You know, when you look back to the first organizing of the CIO, the sit-down strikes, they partly were able to do that because they had nothing to lose. It's hard to imagine unions taking a similar level of risk right now because the very success of unions means that there are pension funds and buildings and assets to protect and a legal system that has dramatic penalties if campaigns have a real economic impact on corporations.
So what's incredibly exciting is to go from the theory—there's so many problems in the country, so many people are dissatisfied with what we have that we need something new, and it wouldn't look like what we currently had. I guess you could say Occupy is sort of theory and practice meeting.

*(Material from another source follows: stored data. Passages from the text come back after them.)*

Lemma buffer_write_spec c w s o : c.(c_obuf) = Some s -> repr s o -> size o <= 2 ^ 29 -> w.(w_out) <> [] ->
  (calm -> c.(c_err) = 0 /\ blocking c = false /\ Forall calm_out w.(w_out)) ->
  exists k b c' w', redisBufferWrite c w = Ok (Some ((k, b, c'), w')) /\ c'.(c_flags) = c.(c_flags) /\ c'.(c_reader) = c.(c_reader) /\ writes_one w w' /\
    (k = REDIS_OK /\ c'.(c_err) = c.(c_err) /\ (exists s' o', c'.(c_obuf) = Some s' /\ repr s' o' /\ size o' <= size o) \/ k = REDIS_ERR /\ ~ calm /\ c'.(c_err) <> 0).
Proof using Hg.
  intros Es Hs Hsz Hout Hcalm. unfold redisBufferWrite. destruct (Z.eqb_spec (c_err c) 0) as [He|He]; cbn [negb].
  2:{ assert (~ calm) as Hnc by (by intros [? _]%Hcalm). exists REDIS_ERR, false, c, w. split; [done|]. split; [done|]. split; [done|]. split; [by split; [|split; [lia|]]|]. by right. }
  rewrite Es. cbn [live]. rewrite (io_bind_done _ _ s w w eq_refl), (repr_sdslen _ _ Hs). pose proof (size_nonneg o) as Hsz0.
  set (m := if 0 <? size o then _ else _).
  assert (exists k c' w', m w = Ok (Some ((k, c'), w')) /\ c'.(c_flags) = c.(c_flags) /\ c'.(c_reader) = c.(c_reader) /\ writes_one w w' /\
    (k = REDIS_OK /\ c'.(c_err) = c.(c_err) /\ (exists s' o', c'.(c_obuf) = Some s' /\ repr s' o' /\ size o' <= size o) \/ k = REDIS_ERR /\ ~ calm /\ c'.(c_err) <> 0)) as (k & c' & w' & E & H1 & H2 & H3 & H4).
  { unfold m. destruct (Z.ltb_spec 0 (size o)) as [Hpos|].
    2:{ exists REDIS_OK, c, w. split; [done|]. split; [done|]. split; [done|]. split; [by split; [|split; [lia|]]|]. left. split; [done|]. split; [done|]. exists s, o. by split_and!. }
    unfold io_bind, lift, sys, sys_write. rewrite (sds_bytes_repr _ _ Hs). cbn [mbind res_bind]. destruct (w_out w) as [|e l] eqn:Ew; [done|].
    assert (forall d, writes_one w (mk_world (w_in w) l d (w_closed w))) as Hone by (intros d; split; [done|]; rewrite Ew; split; [cbn; lia|by intros [_ ?]%Forall_cons_iff]).
    destruct e as [n|e]; cbn [mbind res_bind].
    - destruct (Z.ltb_spec 0 (Z.of_nat (n `min` length o)%nat)) as [Hn|Hn].
      + destruct (Z.of_nat (n `min` length o)%nat =? wrap32 (size o)).
        * pose proof (sdsnewlen_spec [] ltac:(by rewrite size_nil)) as Hp. unfold post in Hp.
          change (sdsnewlen (Some []) (size [])) with sdsempty in Hp. destruct sdsempty as [[s'|]| |]; cbn [mbind res_bind]; try done;
            [|by destruct (granted_not_refused Hg)].
          eexists REDIS_OK, _, _. split; [reflexivity|]. split; [done|]. split; [done|]. split; [by apply Hone|]. left. split; [done|]. split; [done|]. exists s', []. by split_and!.
        * destruct (sdsrange_spec s o (Z.of_nat (n `min` length o)%nat) (-1) Hs) as (s' & -> & Hs'); [unfold INT_MAX, size in *; lia..|]. cbn [mbind res_bind].
          eexists REDIS_OK, _, _. split; [reflexivity|]. split; [done|]. split; [done|]. split; [by apply Hone|]. left. split; [done|]. split; [done|]. eexists s', _. split_and!; [done|done|].
          replace (Z.of_nat (n `min` length o)%nat) with (size (take n o)) by apply size_take_min. rewrite <- (take_drop n o) at 1. rewrite range_of_end.
          unfold size. rewrite length_drop. lia.
      + exists REDIS_OK. eexists _, _. split; [reflexivity|]. split; [done|]. split; [done|]. split; [by apply Hone|]. left. split; [done|]. split; [done|]. exists s, o. by split_and!.
    - destruct (try_again c e) eqn:Etry.
      + exists REDIS_OK. eexists _, _. split; [reflexivity|]. split; [done|]. split; [done|]. split; [by apply Hone|]. left. split; [done|]. split; [done|]. exists s, o. by split_and!.
      + eexists REDIS_ERR, _, _. split; [reflexivity|]. split; [done|]. split; [done|]. split; [by apply Hone|]. right. split; [done|]. split; [|done].
        intros Hc. destruct (Hcalm Hc) as (_ & Hb & [He2 _]%Forall_cons_iff). rewrite (calm_again c e Hb) in Etry by (by right). done. }
  clearbody m. rewrite (io_bind_done _ _ _ _ _ E). destruct H4 as [(-> & Ee & s' & o' & Eo & Hs' & Hle)|(-> & Hnc & Hne)]; cbn [REDIS_OK REDIS_ERR Z.eqb].
  - rewrite Eo. cbn [live]. rewrite (io_bind_done _ _ s' w' w' eq_refl). eexists REDIS_OK, _, c', w'. split; [reflexivity|]. split; [done|]. split; [done|]. split; [done|].
    left. split; [done|]. split; [done|]. by exists s', o'.
  - exists REDIS_ERR, false, c', w'. split; [done|]. split; [done|]. split; [done|]. split; [done|]. by right.
Qed.
(** ** Events *)

(** What an event leaves; it ends with the context alive and [P] of the world, or
    freed. *)
Definition stepped (m : nat) (rem : Z) (P : world -> Prop) (o : res (option (redisAsyncContext * world))) : Prop :=
  match o with
  | Ok (Some (ac, w')) => (going rem ac w' /\ P w') \/ ended ac
  | UB u => bad m u
  | _ => False
  end.

Lemma stepped_of m rem w o (P : world -> Prop) : P w -> outcome_of m rem w o -> stepped m rem P o.
Proof using. intros Hp. destruct o as [[[ac w']|]| |]; cbn; try done. intros [[-> Hgo]|He]; [by left | by right]. Qed.

Lemma stepped_ended m rem P o vs k cs : vs `prefix_of` total.1 -> (calm -> k = 0%nat /\ vs = total.1 /\ base `prefix_of` cs) ->
  (exists ac' w', o = Ok (Some (ac', w')) /\ final vs k cs ac') -> stepped m rem P o.
Proof using. intros Hp Hc (ac & w' & -> & Hf). right. by exists vs, k, cs. Qed.

(** Nothing that the books are about changes. *)
Definition same_books (ac ac' : redisAsyncContext) : Prop :=
  (forall rem w, going rem ac w -> going rem ac' w) /\ commands ac'.(a_log) = commands ac.(a_log) /\ ac'.(a_replies) = ac.(a_replies).

Lemma el_books ac k : same_books ac (el ac k).
Proof using.
  split; [|by destruct ac]. intros rem w (vs & n & [B1 B2 B3 B4 B5 B6] & Hw & Hr & Ha & Hq). exists vs, n. split; [constructor; by destruct ac|].
  split; [by destruct ac|]. split; [by destruct ac|]. split; [by destruct ac|].
  intros Hc. destruct (Hq Hc) as [Q ?]. split; [|done]. eapply quiet_same; [exact Q|by destruct ac..].
Qed.

Lemma connect_books ac z : same_books ac (log ac (l_connect z)).
Proof using.
  assert (commands (a_log (log ac (l_connect z))) = commands (a_log ac) /\ callbacks (a_log (log ac (l_connect z))) = callbacks (a_log ac) /\
    answers (a_log (log ac (l_connect z))) = answers (a_log ac) /\ spent (a_log (log ac (l_connect z))) = spent (a_log ac)) as (E1 & E2 & E3 & E4).
  { destruct ac as [c e h oc od r i ch pa ev lg fr]. cbn [log a_log]. rewrite spent_snoc, Z.add_0_r. unfold commands, callbacks, answers. rewrite !omap_app. cbn. by rewrite !app_nil_r. }
  split; [|split; [done|by destruct ac]].
  intros rem w (vs & n & [B1 B2 B3 B4 B5 B6] & (s & o & Hw) & Hr & Ha & Hq). exists vs, n. split_and!; [|exists s, o; rewrite E4; by destruct ac|by destruct ac|by rewrite E3|].
  - constructor; try by destruct ac. rewrite E1, E2, B6. by destruct ac.
  - intros Hc. destruct (Hq Hc) as [Q ?]. split; [|done]. eapply quiet_kept; [exact Q|by destruct ac..|by rewrite E1].
Qed.

Lemma connected_books ac : same_books ac (set_flag ac REDIS_CONNECTED).
Proof using.
  split; [|by destruct ac]. intros rem w (vs & n & [B1 B2 B3 B4 B5 B6] & Hw & Hr & Ha & Hq). exists vs, n. split; [|split; [by destruct ac|]; split; [by destruct ac|]; split; [by destruct ac|]].
  - constructor; try by destruct ac. rewrite !bit_set. by destruct B2 as (-> & -> & -> & ->).
  - intros Hc. destruct (Hq Hc) as [Q ?]. split; [|done]. eapply quiet_kept; [exact Q|by destruct ac|by rewrite bit_set, orb_false_r|by destruct ac].
Qed.

(** The beginning of the handlers. *)
Lemma check_spec f st ac w rem : going rem ac w -> (calm -> st = sock_ok) ->
  (exists go ac', check_connected (api (S f)) st ac w = Ok (Some ((go, ac'), w)) /\ going rem ac' w /\ commands ac'.(a_log) = commands ac.(a_log) /\ (calm -> go = true)) \/
  (exists ac' w', check_connected (api (S f)) st ac w = Ok (Some ((false, ac'), w')) /\ ended ac').
Proof using Hg Hlimit Hprogram Hstays Hwaits.
  intros Hgo Hst. unfold check_connected. change REDIS_CONNECTED with (2 ^ 1). rewrite has_flag_bit by done. destruct (bit ac 1).
  { left. by exists true, ac. }
  destruct st as [|e]; cbn [redisAsyncHandleConnect].
  - set (ac1 := if a_onConnect (set_flag ac _) then _ else _).
    assert (going rem ac1 w /\ commands (a_log ac1) = commands (a_log ac)) as [H1 H2].
    { destruct (connected_books ac) as (F1 & F2 & _). unfold ac1. destruct (a_onConnect _); [|split; [by apply F1|done]].
      destruct (connect_books (set_flag ac REDIS_CONNECTED) REDIS_OK) as (G1 & G2 & _). split; [by apply G1, F1|congruence]. }
    assert (bit ac1 1 = true) as H3.
    { unfold ac1. transitivity (bit (set_flag ac REDIS_CONNECTED) 1); [destruct (a_onConnect _); by destruct ac|]. by rewrite bit_set, orb_true_r. }
    left. rewrite (io_bind_done _ _ (true, ac1) w w eq_refl). eexists _, _. split; [reflexivity|]. rewrite has_flag_bit, H3 by done. done.
  - assert (~ calm) as Hnc by (by intros Hc%Hst). unfold redisSetError, io_bind, lift. cbn [mbind res_bind]. set (c := mk_context _ _ _ _ _ _).
    destruct Hgo as (vs & n & Hb & Hw & Hr & Ha & _). destruct (set_c_booked false ac [] c Hb eq_refl) as [Hb1 _]. pose proof (reads_prefix _ _ _ _ Hr) as Hpre.
    assert (going rem (set_c ac c) w /\ commands (a_log (set_c ac c)) = commands (a_log ac) /\ c_err (a_c (set_c ac c)) <> 0) as (H1 & H2 & H3).
    { split; [|by destruct ac]. exists vs, n. split; [done|]. by destruct ac. }
    set (ac1 := set_c ac c) in *. clearbody ac1. destruct (in_progress e).
    + left. cbn. eexists _, _. split; [reflexivity|]. done.
    + right.
      assert (going rem (if a_onConnect ac1 then log ac1 (l_connect REDIS_ERR) else ac1) w /\ c_err (a_c (if a_onConnect ac1 then log ac1 (l_connect REDIS_ERR) else ac1)) <> 0) as [(vs2 & n2 & Hb2 & _ & Hr2 & Ha2 & _) He2].
      { destruct (a_onConnect ac1); [|done]. split; [by apply connect_books|by destruct ac1]. }
      set (ac2 := if a_onConnect ac1 then _ else _) in *.
      destruct (redisAsyncDisconnect_spec f ac2 w vs2 Hb2 (or_introl He2) Ha2 (reads_freeable _ _ _ _ Hr2)) as (ac3 & w3 & E & Hf).
      eexists _, _. rewrite E. cbn. split; [reflexivity|]. eexists vs2, _, _. split; [by eapply reads_prefix|]. split; [exact Hf|done].
Qed.

Definition ordinary_event (e : async_event) : Prop := match e with e_call a => ordinary a | _ => True end.
Definition calm_event (e : async_event) : Prop := match e with e_call a => stays a | e_readable st | e_writable st => st = sock_ok end.
Definition event_cost (e : async_event) : Z := match e with e_call a => cost a | _ => 0 end.
Definition event_world (e : async_event) (w w' : world) : Prop :=
  match e with e_call _ => w' = w | e_readable _ => reads_one w w' | e_writable _ => writes_one w w' end.

Lemma reads_length n o w vs : reads n o w vs -> exists r, o = Some r /\ reads (Z.to_nat r.(rd_len)) o w vs.
Proof using.
  intros (r & ls & ty & d & -> & Hst & _ & H2). exists r. split; [done|]. exists r, ls, ty, d. pose proof (state_size _ _ _ _ Hst) as Hd.
  split_and!; [done|done|unfold size in Hd; lia|apply H2..].
Qed.

Lemma going_freed rem ac w : going rem ac w -> ac.(a_freed) = false.
Proof using. intros (vs & n & Hb & _). apply Hb. Qed.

It's a fascinating read that highlights some of the successes and failures of the labor movement in recent decades, while shedding light on why the Occupy movement, as inchoate as it sometimes is, inspires and excites so many progressive activists. It also gives lie to the right-wing accusation that unions are somehow trying to co-opt the Occupy movement. That's the last thing organized labor would want to do, as Occupy's independence is exactly what gives it the freedom to be so effective.